● **Task brief**
Repeat exactly the lines below that lie between the line with "(** Later amounts are at least as good. *)" and the line with "Proof. intros E", counting both of those lines as part of the answer.

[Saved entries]

Section Best.
Context {C : Type} {SS : searchState C} (ctx_Err : nat -> bool) (st : C) (src amt : Z).
Context (ok : Z -> Prop) {SLW : search_laws st ok}.

(** [quotes a y p]: the path [p] reports the amount [y] of the asset [a]. *)
Context (quotes : Z -> Z -> Path -> Prop).

Definition no_worse (x y : Z) : Prop := betterPathAmount st x y = false.
Abbreviation known := (known st).
Abbreviation N := (totalAssets st).

(** What the completeness of the search needs on top of [search_laws]. *)
Class search_order : Prop := {
  order_refl y : 0 < y -> no_worse y y;
  order_trans x y z : 0 < x -> 0 < y -> 0 < z -> no_worse x y -> no_worse y z -> no_worse x z;
  order_better x y : 0 < x -> 0 < y -> betterPathAmount st x y = true -> no_worse y x;
  order_zero y : 0 < y -> betterPathAmount st 0 y = true;
  order_include a x y : 0 < x -> 0 < y -> no_worse x y -> includePath st a y = true -> includePath st a x = true;
  order_terminal a y : includePath st a y = true -> isTerminalNode st a = true;
  order_keys a edges ed ed' :
    venues st a = Some edges -> ed ∈ edges -> ed' ∈ edges -> key ed = key ed' -> ed = ed';
  order_process cur x edges ed : known cur -> ok x -> 0 < x -> venues st cur = Some edges -> ed ∈ edges ->
    exists y, processVenues st cur x (value ed) = Some (y, None);
  order_append ps l a y ps' : appendToPaths st ps l a y = Some ps' ->
    (exists p, p ∈ ps' /\ quotes a y p) /\ forall p, p ∈ ps -> p ∈ ps'
}.
Context {SOW : search_order}.
Context (Hsrc : known src) (Hamt : ok amt) (Hpos : 0 < amt) (maxlen : nat).
Context (Hctx : forall k, ctx_Err k = false).
Abbreviation search_inv := (search_inv st src amt maxlen).
Abbreviation realises := (realises st src amt).

Lemma realises_pos l x : realises l x -> 0 < x.
Proof. induction 1 as [|cur l x nxt y _ _ _ (edges & ed & _ & _ & _ & _ & Hy)]; done. Qed.

Lemma hop_functional cur x nxt y y' : hop st cur x nxt y -> hop st cur x nxt y' -> y = y'.
Proof.
  intros (es & ed & Hv & Hin & Hk & Hp & _) (es' & ed' & Hv' & Hin' & Hk' & Hp' & _).
  rewrite Hv in Hv'. injection Hv' as <-.
  assert (ed = ed') as <- by (eapply order_keys; [exact Hv|done|done|congruence]). congruence.
Qed.

(** Each amount recorded so far is positive and quoted if it may be. *)
Definition quoted (s : search_vars) : Prop :=
  forall a u, go_index (updateAmount s) a = Some u -> u <> 0 ->
    0 < u /\ (includePath st a u = true -> exists p, p ∈ paths s /\ quotes a u p).

(** The amount recorded for [a] is at least as good as [y]. *)
Definition reaches (s : search_vars) (a y : Z) : Prop :=
  exists u, go_index (updateAmount s) a = Some u /\ 0 < u /\ no_worse u y.

(** Later amounts are at least as good. *)
Definition improves (s s' : search_vars) : Prop :=
  forall a u, go_index (updateAmount s) a = Some u -> 0 < u -> reaches s' a u.

Lemma improves_same s s' : updateAmount s' = updateAmount s -> improves s s'.
Proof. intros E a u Hu Hp. exists u. rewrite E. by split_and!; [|..|apply order_refl]. Qed.

Lemma improves_reaches s s' a y : improves s s' -> 0 < y -> reaches s a y -> reaches s' a y.
Proof.
  intros H Hy (u & Hu & Hp & Hw). destruct (H a u Hu Hp) as (v & Hv & Hpv & Hwv).
  exists v. split_and!; [done|done|]. by apply (order_trans v u y).
Qed.

Lemma improves_trans s1 s2 s3 : improves s1 s2 -> improves s2 s3 -> improves s1 s3.
Proof. intros H1 H2 a u Hu Hp. by apply (improves_reaches s2), H1. Qed.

● **Exercise response**
(** Later amounts are at least as good. *)
Definition improves (s s' : search_vars) : Prop :=
  forall a u, go_index (updateAmount s) a = Some u -> 0 < u -> reaches s' a u.

Lemma improves_same s s' : updateAmount s' = updateAmount s -> improves s s'.
Proof. intros E a u Hu Hp. exists u. rewrite E. by split_and!; [|..|apply order_refl]. Qed.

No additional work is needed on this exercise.